Rage at the idea of repeating the same mistakes. Rage at the thought of letting someone kind die while he watched, of stooping lower than he thought he could be. Rage at the thought of being powerless again. 

If he fled— If he turned his back— 

He would lose whatever humanity he had clawed together after years of self-destruction. 

Mash deserved more. Mash deserved warmth. Mash deserved someone who would not run. 

As her 'senpai'. 

The call made him realize what he should do, and choice he must pick. 

If the world demanded he burn for it— Then he would burn. Gladly. 

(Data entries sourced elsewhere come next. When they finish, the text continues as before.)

(* ===== verification/CollectorServer.v ===== *)
(** [collector/vestrix_collector/server.py]: the handling of one connection.

    A TLS connection is what its [recv] calls give ([recv_event]) and the
    certificate; the allow-list file is the object its YAML denotes.  The
    handler is split where it takes and releases its locks: admission (no
    shared state), the reservation of the sequence number, and the hand-off to
    the forensic chain. *)

From stdpp Require Import gmap.
From S2P Require Import Prelude.
From S2P Require Import PyText.
From S2P Require Import Binary64.
From S2P Require Import PyValue.
From S2P Require Import JsonDumps.
From S2P Require Import JsonLoads.
From S2P Require Import RecordFormat.
From S2P Require Import ChainStore.
From S2P Require Import ChainLogger.
From S2P Require Import CollectorModels.
From S2P Require Import CollectorTls.

Notation sequences := (@gmap (list Z) (@list_eq_dec Z Z.eq_dec) (@list_countable Z Z.eq_dec Z_countable) Z)
  (only parsing).

(** ** The allow-list *)

Inductive allowlist_error :=
| AllowlistNotLoaded
| AllowlistNotText
| AllowlistShape
| AllowlistNodesEmpty
| AllowlistNodeText
| AllowlistDuplicate.

Definition nonempty_str (v : pyval) : bool := match v with PStr (_ :: _) => true | _ => false end.
Definition str_value (v : pyval) : pystr := match v with PStr s => s | _ => [] end.

Fixpoint has_duplicate (l : list pystr) : bool :=
  match l with [] => false | x :: l => mem x l || has_duplicate l end.

(** [AllowlistNotText] is a [UnicodeDecodeError], which the function does not
    catch; the others are [AllowlistError]s. *)
Definition allowlist_error_name (e : allowlist_error) : pystr :=
  match e with AllowlistNotText => u "UnicodeDecodeError" | _ => u "AllowlistError" end.

(** The allow-list file: what [yaml.safe_load] returned; a file that cannot be
    read or parsed; and one that is not UTF-8. *)
Inductive allowlist_file :=
| AllowlistYaml (raw : pyval)
| AllowlistUnreadable
| AllowlistUndecodable.

Definition load_enrolled_nodes (file : allowlist_file) : res allowlist_error (list pystr) :=
  match file with
  | AllowlistUnreadable => Err AllowlistNotLoaded
  | AllowlistUndecodable => Err AllowlistNotText
  | AllowlistYaml (PDict [(KStr k, nodes)]) =>
      _ ← ensure (bool_decide (k = u "nodes")) AllowlistShape;
      match nodes with
      | PList (n :: ns) =>
          _ ← ensure (forallb nonempty_str (n :: ns)) AllowlistNodeText;
          let names := map str_value (n :: ns) in
          _ ← ensure (negb (has_duplicate names)) AllowlistDuplicate;
          Ok names
      | _ => Err AllowlistNodesEmpty
      end
  | AllowlistYaml _ => Err AllowlistShape
  end.

(** ** The wire frame *)

(** What a [recv] call finds: octets of the stream, of which it takes at most
    as many as it asked for, a timeout, or another [OSError]. *)
Inductive recv_event :=
| RecvBytes (b : bytes)
| RecvTimeout
| RecvError.

Inductive read_exn :=
| ReadTimeout
| ReadOSError
| ReadUnicodeError
| PayloadReadError (reason : pystr)
| ReadOutOfFuel.

(** [tls_socket.recv(n)]; after the last event the peer has closed. *)
Definition recv (n : nat) (script : list recv_event) : res read_exn bytes * list recv_event :=
  match script with
  | [] => (Ok [], [])
  | RecvBytes b :: rest =>
      if Nat.leb (length b) n then (Ok b, rest) else (Ok (take n b), RecvBytes (drop n b) :: rest)
  | RecvTimeout :: rest => (Err ReadTimeout, rest)
  | RecvError :: rest => (Err ReadOSError, rest)
  end.

(** [chunk.find(b"\n")]; [None] is [-1]. *)
Fixpoint find_lf (b : bytes) : option nat :=
  match b with
  | [] => None
  | c :: b => if c =? LF then Some O else S <$> find_lf b
  end.

(** The [while] loop; each turn adds an octet, so [limit + 2] turns are enough. *)
Fixpoint read_loop (fuel : nat) (limit : nat) (payload : bytes) (script : list recv_event) : res read_exn bytes :=
  match fuel with
  | O => Err ReadOutOfFuel
  | S fuel =>
      if Nat.leb (length payload) limit then
        match recv (Nat.min 4096 (limit + 1 - length payload)) script with
        | (Err e, _) => Err e
        | (Ok [], _) => Err (PayloadReadError (u "payload_missing_newline"))
        | (Ok chunk, script) =>
            match find_lf chunk with
            | Some newline_index => Ok (payload ++ take newline_index chunk)
            | None => read_loop fuel limit (payload ++ chunk) script
            end
        end
      else Ok payload
  end.

Definition _read_json_line (script : list recv_event) (limit : nat) : res read_exn pystr :=
  payload ← read_loop (limit + 2) limit [] script;
  _ ← ensure (Nat.leb (length payload) limit) (PayloadReadError (u "payload_too_large"));
  _ ← ensure (negb (Nat.eqb (length payload) 0)) (PayloadReadError (u "empty_payload"));
  match utf8_decode false payload with
  | Some text => Ok text
  | None => Err ReadUnicodeError
  end.

(** ** Admission *)

(** The subject of the peer certificate, as [getpeercert()] gives it. *)
Definition certificate : Type := list (list (pystr * pyval)).

Definition _certificate_common_names (subject : certificate) : list pystr :=
  flat_map (fun rdn =>
    flat_map (fun kv => match kv with
                        | (key, PStr value) => if bool_decide (key = u "commonName") then [value] else []
                        | _ => []
                        end) rdn) subject.

(** [hmac.compare_digest] of two [str]: [None] is the [TypeError] on a text
    that is not ASCII. *)
Definition is_ascii (s : pystr) : bool := forallb (fun c => (0 <=? c) && (c <? 128)) s.
Definition compare_digest (a b : pystr) : option bool :=
  if is_ascii a && is_ascii b then Some (bool_decide (a = b)) else None.

(** The [try] block: reading, parsing and validating the payload. *)
Inductive payload_outcome :=
| PayloadEvent (event : pydict)
| PayloadRejected (reason : pystr)
| PayloadCrash (type_name : pystr).

Definition read_payload (limit : nat) (script : list recv_event) : payload_outcome :=
  match _read_json_line script limit with
  | Err ReadTimeout => PayloadRejected (u "payload_read_timeout")
  | Err (PayloadReadError reason) => PayloadRejected reason
  | Err _ => PayloadRejected (u "invalid_json_payload")
  | Ok raw_payload =>
      match loads_str raw_payload with
      | Err ScanValueError => PayloadCrash (u "ValueError")
      | Err _ => PayloadRejected (u "invalid_json_payload")
      | Ok decoded =>
          match validate_payload decoded with
          | Err reason => PayloadRejected reason
          | Ok event => PayloadEvent event
          end
      end
  end.

(** How the handler ends before it touches the shared state: a refusal with the
    fields of its log record, an exception, or an event of an enrolled node. *)
Inductive admission :=
| Refused (reason : pystr) (fields : pydict)
| Crashed (type_name : pystr)
| Cleared (node : pystr) (event : pydict).

Definition screen (limit : nat) (subject : certificate) (script : list recv_event) (peer : pystr)
  (enrolled_nodes : list pystr) : admission :=
  match _certificate_common_names subject with
  | [certificate_node_id] =>
      let who := [(u "peer", PStr peer); (u "certificate_node_id", PStr certificate_node_id)] in
      if mem certificate_node_id enrolled_nodes then
        match read_payload limit script with
        | PayloadCrash type_name => Crashed type_name
        | PayloadRejected reason => Refused reason who
        | PayloadEvent event =>
            match compare_digest (str_item event (u "node_id")) certificate_node_id with
            | None => Crashed (u "TypeError")
            | Some false =>
                Refused (u "node_id_certificate_cn_mismatch")
                  (who ++ [(u "payload_node_id", item event (u "node_id"));
                           (u "sequence_number", item event (u "sequence_number"))])
            | Some true => Cleared certificate_node_id event
            end
        end
      else Refused (u "unenrolled_certificate_cn") who
  | _ => Refused (u "invalid_certificate_cn") [(u "peer", PStr peer)]
  end.

(** ** The reservation, under [_sequence_lock] *)

Definition reserve (node : pystr) (sequence_number : Z) (last_sequences : sequences)
  : bool * option Z * sequences :=
  let previous := last_sequences !! node in
  let is_replay := match previous with Some p => sequence_number <=? p | None => false end in
  (is_replay, previous, if is_replay then last_sequences else <[node := sequence_number]> last_sequences).

(** ** The handler *)

(** What the outside sees: log records of decisions, responses to the peer, and
    calls of the event logger. *)
Inductive effect :=
| Decision (decision reason : pystr) (fields : pydict)
| Response (status reason : pystr)
| Handoff (event : pydict).

Definition _reject_tls_socket (reason : pystr) (fields : pydict) : list effect :=
  [Decision (u "reject") reason fields; Response (u "rejected") reason].

(** After the reservation. *)
Definition deliver (peer node : pystr) (event : pydict) (env : handoff_env) (type_name : handoff_exn -> pystr)
  (store : file) : list effect * file :=
  let who := [(u "peer", PStr peer); (u "node_id", PStr node);
              (u "sequence_number", item event (u "sequence_number"))] in
  let '(r, store') := forensics_log_event env event store in
  (Handoff event ::
   match r with
   | Err e => _reject_tls_socket (u "forensics_handoff_failed") (who ++ [(u "error_type", PStr (type_name e))])
   | Ok _ =>
       [Decision (u "accept") (u "authenticated_event_handed_off")
          (who ++ [(u "csi_window_sha256", item event (u "csi_window_sha256"))]);
        Response (u "accepted") (u "authenticated_event_handed_off")]
   end, store').

Definition replay_refusal (peer node : pystr) (event : pydict) (previous : option Z) : list effect :=
  _reject_tls_socket (u "replayed_or_out_of_order_sequence")
    [(u "peer", PStr peer); (u "node_id", PStr node);
     (u "sequence_number", item event (u "sequence_number"));
     (u "last_sequence_number", match previous with Some p => PInt p | None => PNone end)].

(** What [_load_security_state] returns. *)
Record security := Security { se_enrolled : list pystr; se_context : SSLContext }.

(** One accepted socket: what [wrap_socket] with a context gives, the subject of
    the peer's certificate or the type name of the exception, the stream, and
    what the hand-off meets. *)
Record connection := Connection {
  cn_handshake : SSLContext -> pystr + certificate;
  cn_script : list recv_event;
  cn_env : handoff_env;
  cn_type_name : handoff_exn -> pystr
}.

Record server := Server { last_sequences : sequences; chain : file }.

Definition _handle_tls_socket (limit : nat) (subject : certificate) (c : connection) (peer : pystr)
  (enrolled_nodes : list pystr) (s : server) : res (list Z) (list effect) * server :=
  match screen limit subject (cn_script c) peer enrolled_nodes with
  | Crashed type_name => (Err type_name, s)
  | Refused reason fields => (Ok (_reject_tls_socket reason fields), s)
  | Cleared node event =>
      let '(is_replay, previous, sequences) := reserve node (int_item event (u "sequence_number")) (last_sequences s) in
      if is_replay then (Ok (replay_refusal peer node event previous), s)
      else
        let '(effects, store') := deliver peer node event (cn_env c) (cn_type_name c) (chain s) in
        (Ok effects, Server sequences store')
  end.

(** The two [except] clauses of [_handle_socket]. *)
Definition failed_socket (reason peer name : pystr) : list effect :=
  [Decision (u "reject") reason [(u "peer", PStr peer); (u "error_type", PStr name)]].

Definition _handle_socket (limit : nat) (sec : security) (c : connection) (peer : pystr) (s : server)
  : list effect * server :=
  match cn_handshake c (se_context sec) with
  | inl name => (failed_socket (u "tls_handshake_failed") peer name, s)
  | inr subject =>
      match _handle_tls_socket limit subject c peer (se_enrolled sec) s with
      | (Ok effects, s') => (effects, s')
      | (Err name, s') => (failed_socket (u "internal_server_error") peer name, s')
      end
  end.

(** [_format_peer] of an address tuple whose first two items have these texts. *)
Definition _format_peer (host port : pystr) : pystr := host ++ u ":" ++ port.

This time— He would fight his fear. 

This time— He would reach out. 

This time— He would save someone. 

Even if it killed him. 

------- 

"You call me your senpai," he whispered, raw emotion leaking into every word. "Even though you've been here longer. Even though you know more than me, a random bum who accidentally came to this world. You still chose to call me that." 

Mash blinked slowly, eyes dim. 

"So why," Yūto's voice broke, "do you think I'd leave you?" 

Her breath hitched—not from pain, but from surprise. 

"I don't care how hopeless this looks," he said, voice cracking. "So… please. Let me try. Let me help you. Even if I'm weak. Even if I'm terrified. Don't ask me to run away." 

Mash's eyes widened—just slightly. 

Her emotions shifted. 

Not acceptance. 

Not despair. 

But something warmer. 

A spark. 

A fragile, trembling pulse of determination. 

And beneath it—trust. 

"…Senpai…" she breathed. 

Yūto exhaled shakily, relief mingling with dread. 

But neither of them saw it. 

Neither of them can move against it. 

The ceiling groaned. 

Something heavy shifted above them. 

Mash's eyes widened in alarm. 

Yūto looked up— 

—and the world collapsed. 

A deafening crash. 

Shattered light. 

Dust exploding outward like a dying star. 

He felt weight slam into him. He felt the ground rip away. He felt— 

Nothing. 

-------

When he awoke, it was not to metal. 

Not to alarms. 

Not to the sterile coldness of Chaldea. 

But heat. 

A suffocating, blistering heat that pressed against his face like an open furnace. 

Yūto groaned weakly, pushing himself up with trembling arms. 

His vision blurred, then steadied. 

Where the white halls of Chaldea should have been was a street—cracked asphalt, burning wooden beams, charred structures collapsing under orange flames. The sky was painted with smoke. The scent of sulfur and scorched earth stung his throat. 

The sound of distant roars and screaming echoed faintly in the distance. 

Fuyuki. 

He didn't understand how he knew the name—only that Mash had mentioned it during orientation. But there was no confusion. 

Only disorientation. 

Only the heavy, lingering echo of emotions that no longer matched the world in front of him. 

This place, it feels more suffocating than the Rayshift Room. 

It was overflowing, with madness, of negative emotions, it felt painful, to feel everything like this, his ability of sensing emotions as tangible experience going haywire due to the intensity of the raw emotions here. 

He wanted it to stop, but, somehow, he remembered something other than the nightmares he had from the past. 

It urged him to stand, to walk, to search. 

He slowly rose to his feet, heat wavering in mirage-like ripples across his field of view. 

Mash. 

Romani. 

Chaldea. 

Where—Where were they? 

Yūto swallowed, staring at the burning horizon. 

His heart hammered painfully against his ribs. 

But beneath the fear, beneath the shock, beneath the lingering choke of empathic agony— 

Something else stirred. 

A thin, fragile thread of resolve. 

Because someone had trusted him. 

Someone had called him senpai. 

Someone had believed he could help. 

Yūto Kido tightened his trembling fists. 

"I'm still alive," he murmured, voice hoarse. "So I… I won't waste it." 

The flames crackled around him, painting his shadow long against the ruined street. 

Whatever had happened—whatever this place was—He would keep moving. 

Even if the world itself had turned to fire.